(* ===== verification/GrantFlow.v ===== *)
(** A grant on its way: built by the encoders of [wire/encode.go] and [envelope.go],
    taken apart by the parsers, checked by [wire/grantchain.go]. *)

From S2P Require Import Prelude GoBytes Crypto Toy Cursor Span Cert Method Validate Grant Envelope.
From S2P Require Import GrantChain.

Section Flow.
Context `{P : Primitives} {L : PrimitivesLaws}.

(** The approver's answer to a pending intent: a grant for its sender, resource
    and action, at the executor [exec], until [notAfter]. *)
Definition answer (grantID approverPub exec : bytes) (notAfter : Z) (pending : PendingIntent)
    : GrantFields :=
  mk_GrantFields x02 grantID (pi_IntentID pending) approverPub (pi_Sender pending) exec
    (pi_ResourceID pending) (Blake2s256 (pi_Action pending)) notAfter.

(** The envelope it travels in. *)
Definition issue (channelID seed grantID exec : bytes) (seq ts notAfter : Z)
    (pending : PendingIntent) : res bytes :=
  let pub := prim_public (prim_key_from_seed seed) in
  tbs ← EncodeGrantTBS (answer grantID pub exec notAfter pending);
  sig ← SignTaggedSeed DomainGrant tbs seed;
  BuildSignedEnvelope x02 channelID pub seq [] x00 ts BodyGrant (tbs ++ sig) seed.

(** The pending intent that an accepted intent envelope gives. *)
Definition pending_of (e : Envelope) (it : Intent) : PendingIntent :=
  mk_PendingIntent (it_IntentID it) (e_Sender e) (it_ResourceID it) (it_Action it).

(** What the executor puts in the context of a grant that came in the envelope [e]. *)
Definition context_of (e : Envelope) (own : bytes) (cas : list bytes) (approver subject : Cert)
    (pending : PendingIntent) (now first tmax trecv : Z) (revoked : option (bytes → bool))
    : GrantContext :=
  mk_GrantContext (e_BodyType e) (e_Sender e) own cas (Some approver) (Some subject)
    (Some pending) now first tmax trecv revoked.

(** A certificate that lets [key] act in [role] on [resource] now. *)
Record entitled (cert : Cert) (cas : list bytes) (now role : Z) (key resource : bytes)
    (revoked : option (bytes → bool)) : Prop := {
  en_parsed : ∃ buf, ParseCert buf = Ok cert;
  en_chain : ValidateCertChainNoClock cert cas = Ok tt;
  en_window : ct_NotBefore cert ≤ now < ct_NotAfter cert;
  en_role : has_role (ct_RoleBits cert) role = true;
  en_key : ct_SigPubkey cert = key;
  en_scope : 3 ≤ b2z (ct_Version cert) → covers (scope_ids cert) resource;
  en_live : match revoked with Some f => f key = false | None => True end;
}.

Lemma answer_wf grantID pub exec notAfter e it buf :
  ParseEnvelope buf = Ok e → ParseIntent (e_Body e) = Ok it →
  len grantID = LenGrantID → len pub = LenPubkey → len exec = LenPubkey → in_u64 notAfter →
  let f := answer grantID pub exec notAfter (pending_of e it) in
  GrantFields_wf f ∧ len (gf_ResourceID f) ≤ MaxResource.
Proof.
  rewrite (codec_exact (F := envelope_format)), (codec_exact (F := intent_format)).
  intros (He & _) (Hi & Hr & _)%EncodeIntentBody_Ok Hg Hp Hx Hn. destruct He.
  split; [|exact Hr]. split; cbn; try done. unfold Blake2s256. by rewrite length_sum256.
Qed.

(** The encoding of a grant fits an envelope. *)
Lemma length_grant f tbs sig :
  GrantFields_wf f → EncodeGrantTBS f = Ok tbs → len sig = LenSig → len (tbs ++ sig) ≤ MaxBody.
Proof.
  intros [] [Hr ->]%EncodeGrantTBS_Ok Hs.
  unfold LenGrantID, LenIntentID, LenPubkey, LenActionDigest, LenSig, MaxResource in *.
  rewrite !length_app, !length_be. change MaxBody with 1048064. cbn [length]. lia.
Qed.

(** What travels: the envelope parses to one of the approver with the grant in it. *)
Lemma issue_parses channelID seed grantID exec seq ts notAfter pending :
  let pub := prim_public (prim_key_from_seed seed) in
  let f := answer grantID pub exec notAfter pending in
  GrantFields_wf f → len (gf_ResourceID f) ≤ MaxResource →
  length seed = 32%nat → len channelID = LenChannelID → in_u64 seq → in_u64 ts →
  ∃ wire e tbs sig,
    issue channelID seed grantID exec seq ts notAfter pending = Ok wire ∧
    ParseEnvelope wire = Ok e ∧ Envelope_VerifySig e = Ok tt ∧
    e_BodyType e = BodyGrant ∧ e_Sender e = pub ∧
    ParseGrant (e_Body e) = Ok (grant_of f tbs sig) ∧ signed_by DomainGrant tbs sig pub.
Proof.
  intros pub f Hf Hr Hs Hch Hseq Hts.
  assert (∃ tbs, EncodeGrantTBS f = Ok tbs) as [tbs Ht] by (eexists; by apply EncodeGrantTBS_Ok).
  destruct (SignTaggedSeed_signed DomainGrant tbs seed Hs) as (sig & Hsig & Hok).
  assert (len sig = LenSig) as Hls by (by destruct Hok).
  destruct (BuildSignedEnvelope_parses x02 channelID pub seq [] x00 ts BodyGrant (tbs ++ sig) seed)
    as (etbs & esig & Hb & Hp & Hv); try done; [lia|by eapply length_grant|].
  exists (etbs ++ esig). do 3 eexists. split.
  { unfold issue. fold pub f. rewrite Ht; cbn [mbind res_bind]. rewrite Hsig. exact Hb. }
  split; [exact Hp|]. split; [exact Hv|]. split; [done|]. split; [done|]. split; [|exact Hok].
  apply (codec_exact (F := grant_format)). by exists f, tbs, sig.
Qed.

(** [C10] From the intent to its authorization: an approver that answers an intent,
    received in a signed envelope, with a grant for its sender, resource and
    action, produces an envelope that the executor parses, whose signature verifies and
    whose body parses to a grant which [VerifyGrant] authorizes, when both
    certificates entitle their keys and the times are in order.  And the grant
    serves nothing else: wherever it is authorized, the executor is the one named in it,
    and the pending intent has this intent's id, sender, resource and (by hash)
    action. *)
Theorem issued_grant_authorizes buf ei it channelID seed grantID own seq ts notAfter
    approver subject cas now first tmax trecv revoked :
  ParseEnvelope buf = Ok ei → ParseIntent (e_Body ei) = Ok it →
  length seed = 32%nat → len channelID = LenChannelID → len grantID = LenGrantID →
  len own = LenPubkey → in_u64 seq → in_u64 ts → in_u64 notAfter →
  let pub := prim_public (prim_key_from_seed seed) in
  let pending := pending_of ei it in
  entitled approver cas now RoleApprover pub (it_ResourceID it) revoked →
  entitled subject cas now RoleAgent (e_Sender ei) (it_ResourceID it) revoked →
  now < notAfter → notAfter ≤ u64 (first + u64 (tmax * 1000)) →
  now ≤ u64 (first + u64 (trecv * 1000)) →
  ∃ wire e g,
    issue channelID seed grantID own seq ts notAfter pending = Ok wire ∧
    ParseEnvelope wire = Ok e ∧ Envelope_VerifySig e = Ok tt ∧ ParseGrant (e_Body e) = Ok g ∧
    VerifyGrant g (context_of e own cas approver subject pending now first tmax trecv revoked) = Ok tt ∧
    ∀ ctx a s p, context_wf ctx a s p → VerifyGrant g ctx = Ok tt →
      OwnPubkey ctx = own ∧ pi_IntentID p = it_IntentID it ∧ pi_Sender p = e_Sender ei ∧
      pi_ResourceID p = it_ResourceID it ∧ Blake2s256 (pi_Action p) = Blake2s256 (it_Action it).
Proof.
  intros He Hit Hs Hch Hgid Hown Hseq Hts Hna pub pending Ha Hsub Hnow Htm Htr.
  destruct (answer_wf grantID pub own notAfter ei it buf) as [Hf Hr]; try done.
  { unfold pub, LenPubkey. rewrite length_public; [done|]. by apply length_key_from_seed. }
  destruct (issue_parses channelID seed grantID own seq ts notAfter pending Hf Hr Hs Hch Hseq Hts)
    as (wire & e & tbs & sig & Hi & Hp & Hv & Hbt & Hse & Hg & Hok).
  exists wire, e. eexists. split; [exact Hi|]. split; [exact Hp|]. split; [exact Hv|].
  split; [exact Hg|]. split.
  - destruct Ha as [Hpa ? ? ? ? ? ?], Hsub as [Hps ? ? ? ? ? ?].
    apply (VerifyGrant_authorized _ _ approver subject pending).
    + split_and!; [done..|exact Hpa|exact Hps].
    + split; cbn; try done; unfold is_revoked; cbn; by destruct revoked.
  - intros ctx a s p Hctx [] %(VerifyGrant_authorized _ _ a s p Hctx). cbn in *. done.
Qed.

End Flow.

(** * Witness *)

Definition example_intent : Intent :=
  mk_Intent (replicate 16 x0f) example_resource example_action (s2b "release 7").

Definition example_intent_wire : bytes :=
  match
    body ← EncodeIntentBody example_intent;
    BuildSignedEnvelope x02 (replicate 32 x00) (example_pub 5) 1 [] x00 1700000020000 BodyIntent body
      (replicate 32 (z2b 5))
  with Ok b => b | _ => [] end.

Definition example_intent_envelope : Envelope :=
  match ParseEnvelope example_intent_wire with
  | Ok e => e
  | _ => mk_Envelope x00 [] [] 0 x00 [] 0 x00 [] [] []
  end.

Lemma example_entitled role owner :
  role = RoleApprover ∧ owner = 6 ∨ role = RoleAgent ∧ owner = 5 →
  entitled (example_cert role owner) example_trusted 1700000030000 role (example_pub owner)
    example_resource None.
Proof.
  assert (∀ buf cert, ParseCert buf = Ok cert →
    scopeCoversResource cert example_resource = Ok true → covers (scope_ids cert) example_resource) as Hc.
  { intros buf cert Hp Ht. destruct (scopeCoversResource_Ok cert example_resource) as (b & Hb & Hiff).
    - by apply (ParseCert_scopes_wf buf).
    - apply Hiff. congruence. }
  intros [[-> ->]|[-> ->]]; split.
  all: lazymatch goal with
  | |- ∃ _, ParseCert _ = Ok (example_cert ?r ?o) =>
      exists (example_cert_bytes r o); vm_compute; reflexivity
  | |- _ ≤ _ < _ => vm_compute; split; [discriminate|reflexivity]
  | |- _ → covers (scope_ids (example_cert ?r ?o)) _ =>
      intros _; apply (Hc (example_cert_bytes r o)); vm_compute; reflexivity
  | |- _ = _ => vm_compute; reflexivity
  | |- _ => exact I
  end.
Qed.

Lemma issued_grant_authorizes_witness :
  let pending := pending_of example_intent_envelope example_intent in
  ∃ wire e g,
    issue (replicate 32 x00) (replicate 32 (z2b 6)) (replicate 16 x20) (example_pub 7) 1
      1700000030000 1700000060000 pending = Ok wire ∧
    ParseEnvelope wire = Ok e ∧ Envelope_VerifySig e = Ok tt ∧ ParseGrant (e_Body e) = Ok g ∧
    VerifyGrant g (context_of e (example_pub 7) example_trusted (example_cert RoleApprover 6)
      (example_cert RoleAgent 5) pending 1700000030000 1700000030000 3600 300 None) = Ok tt ∧
    ∀ ctx a s p, context_wf ctx a s p → VerifyGrant g ctx = Ok tt →
      OwnPubkey ctx = example_pub 7 ∧ pi_IntentID p = it_IntentID example_intent ∧
      pi_Sender p = e_Sender example_intent_envelope ∧
      pi_ResourceID p = it_ResourceID example_intent ∧
      Blake2s256 (pi_Action p) = Blake2s256 (it_Action example_intent).
Proof.
  apply (issued_grant_authorizes example_intent_wire example_intent_envelope example_intent).
  - vm_compute. reflexivity.
  - vm_compute. reflexivity.
  - reflexivity.
  - reflexivity.
  - reflexivity.
  - vm_compute. reflexivity.
  - split; lia.
  - split; lia.
  - split; lia.
  - apply example_entitled. by left.
  - apply (example_entitled RoleAgent 5). by right.
  - lia.
  - vm_compute. discriminate.
  - vm_compute. discriminate.
Defined.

------------------------------------

Retype only this portion of the data above: the line containing "example_resource None.", the line containing "(example_cert ?r ?o) =>", and all lines between them, exactly.

**WRITTEN SOLUTION**
    example_resource None.
Proof.
  assert (∀ buf cert, ParseCert buf = Ok cert →
    scopeCoversResource cert example_resource = Ok true → covers (scope_ids cert) example_resource) as Hc.
  { intros buf cert Hp Ht. destruct (scopeCoversResource_Ok cert example_resource) as (b & Hb & Hiff).
    - by apply (ParseCert_scopes_wf buf).
    - apply Hiff. congruence. }
  intros [[-> ->]|[-> ->]]; split.
  all: lazymatch goal with
  | |- ∃ _, ParseCert _ = Ok (example_cert ?r ?o) =>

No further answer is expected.